(Dataset entries)
===============
(** * The author resolution pipeline of
      [src/scopus-author-search-by-au-name-and-subject-area.ts]

    The script is one streaming pipeline:
    input lines -> query records -> fetch results -> tee into
    { archive sink , candidate selector -> tabular emitter }.

    Streams are finite here (one bounded input file), so a stream is the
    list of its chunks in order.  JavaScript strings are modelled as
    [string] (sequences of one-byte characters); a value of type
    "string or undefined" is an [option string], [None] being [undefined]. *)

From Stdlib Require Import ZArith Ascii String DecimalString DecimalNat Sorted Permutation.
From stdpp Require Import gmap strings list.

(** ** String primitives of the host language *)

Module Js.

Definition TAB : ascii := "009"%char.

(** White space removed by [String.prototype.trim], on one-byte
    characters: TAB, LF, VT, FF, CR and SPACE. *)
Definition isWhiteSpace (c : ascii) : bool :=
  match N_of_ascii c with
  | 9 | 10 | 11 | 12 | 13 | 32 => true
  | _ => false
  end%N.

Fixpoint trimStart (s : string) : string :=
  match s with
  | EmptyString => EmptyString
  | String c r => if isWhiteSpace c then trimStart r else s
  end.

Fixpoint trimEnd (s : string) : string :=
  match s with
  | EmptyString => EmptyString
  | String c r =>
      match trimEnd r with
      | EmptyString => if isWhiteSpace c then EmptyString else String c EmptyString
      | r' => String c r'
      end
  end.

Definition trim (s : string) : string := trimEnd (trimStart s).

(** [s.split(sep)] for a one-character separator: never the empty
    array, [""] splits into [[""]]. *)
Fixpoint split (sep : ascii) (s : string) : list string :=
  match s with
  | EmptyString => [EmptyString]
  | String c r =>
      if Ascii.eqb c sep then EmptyString :: split sep r
      else match split sep r with
           | [] => [String c EmptyString]
           | p :: ps => String c p :: ps
           end
  end.

(** [s.split(sep, limit)]: all the pieces are cut, the first [limit]
    are kept. *)
Definition splitLimit (sep : ascii) (limit : nat) (s : string) : list string :=
  take limit (split sep s).

(** [s.replaceAll(from, to)] for one-character patterns. *)
Fixpoint replaceAll (from to : ascii) (s : string) : string :=
  match s with
  | EmptyString => EmptyString
  | String c r => String (if Ascii.eqb c from then to else c) (replaceAll from to r)
  end.

Fixpoint repeatChar (n : nat) (c : ascii) : string :=
  match n with
  | O => EmptyString
  | S k => String c (repeatChar k c)
  end.

(** [s.padStart(width, fill)] for a one-character filler. *)
Definition padStart (width : nat) (fill : ascii) (s : string) : string :=
  repeatChar (width - String.length s) fill +:+ s.

(** [`${n}`] for a counter. *)
Definition ofNat (n : nat) : string := NilEmpty.string_of_uint (Nat.to_uint n).

(** [`${v}`] for a string that may be [undefined]. *)
Definition interpolate (v : option string) : string :=
  match v with
  | Some s => s
  | None => "undefined"
  end.

(** Truthiness of a string that may be [undefined]: [undefined] and
    [""] are falsy. *)
Definition truthy (v : option string) : bool :=
  match v with
  | Some EmptyString | None => false
  | Some _ => true
  end.

(** Strict equality [a === b] of a string with a string that may be
    [undefined]. *)
Definition strictEq (a : string) (b : option string) : bool :=
  match b with
  | Some s => String.eqb a s
  | None => false
  end.

End Js.

(** ** Configuration constants and file names *)

Definition getFileName (name : string) : string :=
  "au-name-" +:+ Js.replaceAll " " "_" name +:+ ".json".

Definition configName : string :=
  "top200-08-mahidol-university-energy-with-id-20241205".

Definition inputFile : string := "./target/" +:+ configName +:+ ".txt".
Definition outputDir : string := "./target/output/" +:+ configName.
Definition catchDir : string := outputDir.
Definition resultFile : string := outputDir +:+ "/" +:+ configName +:+ "-result.csv".

Definition getCache (name : string) : string :=
  catchDir +:+ "/" +:+ getFileName name.

Definition getOuput (name : string) : string :=
  outputDir +:+ "/" +:+ getFileName name.

(** ** Stream combinators *)

(** Modelled from the spec: the combinators [map], [filter] and [flatMap]
    of [./streams.ts], which is not part of the sources at hand.  The spec
    has every stage observe the items in input order, one output per item
    for [map], the kept items for [filter], and the concatenated
    sub-streams for [flatMap]; a callback with captured mutable state sees
    that state threaded from item to item. *)
Module Stream.

Definition map {A B} (f : A → B) (xs : list A) : list B := f <$> xs.

Definition filter {A} (p : A → bool) (xs : list A) : list A :=
  List.filter p xs.

(** [map] whose callback may throw: the first throw errors the stream
    ([None]). *)
Fixpoint mapStateful {S A B} (f : S → A → option (S * B)) (s : S) (xs : list A)
  : option (list B) :=
  match xs with
  | [] => Some []
  | x :: rest =>
      match f s x with
      | None => None
      | Some (s', y) => cons y <$> mapStateful f s' rest
      end
  end.

(** [flatMap] whose callback reads and updates captured state. *)
Fixpoint flatMapStateful {S A B} (f : S → A → S * list B) (s : S) (xs : list A)
  : S * list B :=
  match xs with
  | [] => (s, [])
  | x :: rest =>
      let '(s1, out) := f s x in
      let '(s2, outs) := flatMapStateful f s1 rest in
      (s2, out ++ outs)
  end.

End Stream.

(** ** Query Normalizer ([inputStream]) *)

Record QueryRecord := {
  lastName : option string;
  firstName : option string;
  subjectArea : option string;
  ind : option string;
  nPub : option string;
  name : string;
  index : string
}.

(** The body of the counting [map]: [None] stands for the [TypeError]
    that [name.split] raises when [name] is [undefined].  Destructuring
    an array beyond its length binds [undefined]. *)
Definition normalize (count : nat) (value : string) : option (nat * QueryRecord) :=
  let cols := Js.trim <$> Js.split Js.TAB value in
  match cols !! 0%nat with
  | None => None
  | Some name =>
      let parts := Js.trim <$> Js.splitLimit "," 2 name in
      let index := Js.padStart 5 " " (Js.ofNat count) in
      Some (S count,
            {| lastName := parts !! 0%nat;
               firstName := parts !! 1%nat;
               subjectArea := cols !! 1%nat;
               ind := cols !! 2%nat;
               nPub := cols !! 3%nat;
               name := name;
               index := index |})
  end.

Definition nonBlank (value : string) : bool :=
  negb (String.eqb value EmptyString).

Definition inputStream (lines : list string) : option (list QueryRecord) :=
  Stream.mapStateful normalize 1%nat
    (Stream.filter nonBlank (Stream.map Js.trim lines)).

(** ** Values, thrown values and completions *)

(** The values that can be thrown and archived: [undefined], strings,
    plain objects (own properties in insertion order) and [Error]
    instances with their [message] and [cause]. *)
#[warnings="-register-all"]
Inductive JsValue :=
  | Undefined
  | Str (s : string)
  | Obj (props : list (string * JsValue))
  | ErrorObj (message : string) (cause : JsValue).

(** [`${v}`] for a value that is not an [Error]. *)
Definition toString (v : JsValue) : string :=
  match v with
  | Undefined => "undefined"
  | Str s => s
  | Obj _ => "[object Object]"
  | ErrorObj message _ => "Error: " +:+ message
  end.

(** An [Error] instance held in a variable of type [Error]; its [name]
    is the default one. *)
Record JsError := {
  message : string;
  cause : JsValue
}.

Definition errorName (e : JsError) : string := "Error".

(** How an awaited call ends: with a value, or by throwing one. *)
Inductive Completion (A : Type) :=
  | Normal (a : A)
  | Throw (v : JsValue).
Arguments Normal {A} a.
Arguments Throw {A} v.

(** ** The search response *)

(** Modelled from the spec: the types [ScopusSearchResponseBody] and
    [ScopusAuthorSearchEntry] of [./elsevier-types], which are not part of
    the sources at hand.  The spec gives a candidate an external id, a
    preferred surname, given name and initials, and a document count, and
    a response its candidates and a total-match count; the fields are
    named and nested as the script reads them, and the two counts are
    kept as the strings on which the script applies unary [+]. *)
Module Entry.
Record PreferredName := {
  given_name : string;
  surname : string;
  initials : string
}.

Record t := {
  dc_identifier : string;
  document_count : string;
  preferred_name : PreferredName
}.
End Entry.

Record SearchResults := {
  opensearch_totalResults : string;
  entry : list Entry.t
}.

Record ScopusSearchResponseBody := {
  search_results : SearchResults
}.

(** ** Fetch Stage ([authorStream]) *)

Inductive FetchResult :=
  | FetchedResult (q : QueryRecord) (isCached : bool) (body : ScopusSearchResponseBody)
  | FetchedError (q : QueryRecord) (isCached : bool) (body : JsError).

Definition queryOf (r : FetchResult) : QueryRecord :=
  match r with
  | FetchedResult q _ _ | FetchedError q _ _ => q
  end.

Definition isCachedOf (r : FetchResult) : bool :=
  match r with
  | FetchedResult _ c _ | FetchedError _ c _ => c
  end.

Definition isErrorType (r : FetchResult) : bool :=
  match r with
  | FetchedResult _ _ _ => false
  | FetchedError _ _ _ => true
  end.

Definition buildQuery (q : QueryRecord) : string :=
  if Js.truthy (firstName q)
  then "AUTHLASTNAME(" +:+ Js.interpolate (lastName q) +:+ ") AND AUTHFIRST("
       +:+ Js.interpolate (firstName q) +:+ ") AND SUBJAREA("
       +:+ Js.interpolate (subjectArea q) +:+ ")"
  else "AUTHLASTNAME(" +:+ Js.interpolate (lastName q) +:+ ") AND SUBJAREA("
       +:+ Js.interpolate (subjectArea q) +:+ ")".

(** The error built in the outer [catch]. *)
Definition wrapError (query : string) (err : JsValue) : JsError :=
  match err with
  | ErrorObj message cause =>
      {| message := message;
         cause := Obj [("query", Str query); ("error", cause); ("origin", err)] |}
  | _ =>
      {| message := toString err;
         cause := Obj [("query", Str query); ("origin", err)] |}
  end.

Section FetchStage.

(** [JSON.parse(await Deno.readTextFile(path))]: the parsed document,
    or whatever the read or the parse throws. *)
Variable readCacheFile : string → Completion ScopusSearchResponseBody.

(** [authorSearchApi.search({ query, view: 'STANDARD' }, ...)]. *)
Variable search : string → Completion ScopusSearchResponseBody.

(** The inner [try]/[catch]: a failed cache read is a miss, and the
    gateway is called. *)
Definition loadBody (q : QueryRecord) (query : string)
  : Completion (bool * ScopusSearchResponseBody) :=
  match readCacheFile (getCache (name q)) with
  | Normal body => Normal (true, body)
  | Throw _ =>
      match search query with
      | Normal body => Normal (false, body)
      | Throw v => Throw v
      end
  end.

(** The body of the outer [try]. *)
Definition tryFetch (q : QueryRecord) (query : string)
  : Completion (bool * ScopusSearchResponseBody) :=
  if String.eqb (name q) EmptyString
  then Throw (ErrorObj "The name is empty" Undefined)
  else loadBody q query.

Definition fetch (q : QueryRecord) : FetchResult :=
  let query := buildQuery q in
  match tryFetch q query with
  | Normal (isCached, body) => FetchedResult q isCached body
  | Throw err => FetchedError q false (wrapError query err)
  end.

Definition authorStream (qs : list QueryRecord) : list FetchResult :=
  Stream.map fetch qs.

End FetchStage.

(** [stream.tee()]: both branches carry every chunk, in order. *)
Definition tee {A} (s : list A) : list A * list A := (s, s).

(** ** Archive Sink ([cachingAuthorPromise]) *)

(** What is handed to [JSON.stringify(_, undefined, 2)]. *)
Inductive Document :=
  | DocValue (v : JsValue)
  | DocBody (b : ScopusSearchResponseBody).

(** One [Deno.open(path, { create, write })] followed by one
    [write] of the encoded document. *)
Record FileWrite := {
  fw_path : string;
  fw_data : Document
}.

Definition indexPrefixOf (index : string) : string :=
  "inx" +:+ Js.replaceAll " " "0" index.

(** The name handed to [getOuput] by the sink. *)
Definition archiveName (r : FetchResult) : string :=
  let indexPrefix := indexPrefixOf (index (queryOf r)) in
  let fileId := if String.eqb (name (queryOf r)) EmptyString
                then indexPrefix else name (queryOf r) in
  let prefix := if isErrorType r then "error-" +:+ indexPrefix +:+ "-" else EmptyString in
  prefix +:+ fileId.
===============
**What you are asked to do:** The lines above, from the start of the records through the one containing "list of its", are to be printed exactly, and nothing else is to be included.

**Task output:**
(** * The author resolution pipeline of
      [src/scopus-author-search-by-au-name-and-subject-area.ts]

    The script is one streaming pipeline:
    input lines -> query records -> fetch results -> tee into
    { archive sink , candidate selector -> tabular emitter }.

    Streams are finite here (one bounded input file), so a stream is the
    list of its chunks in order.  JavaScript strings are modelled as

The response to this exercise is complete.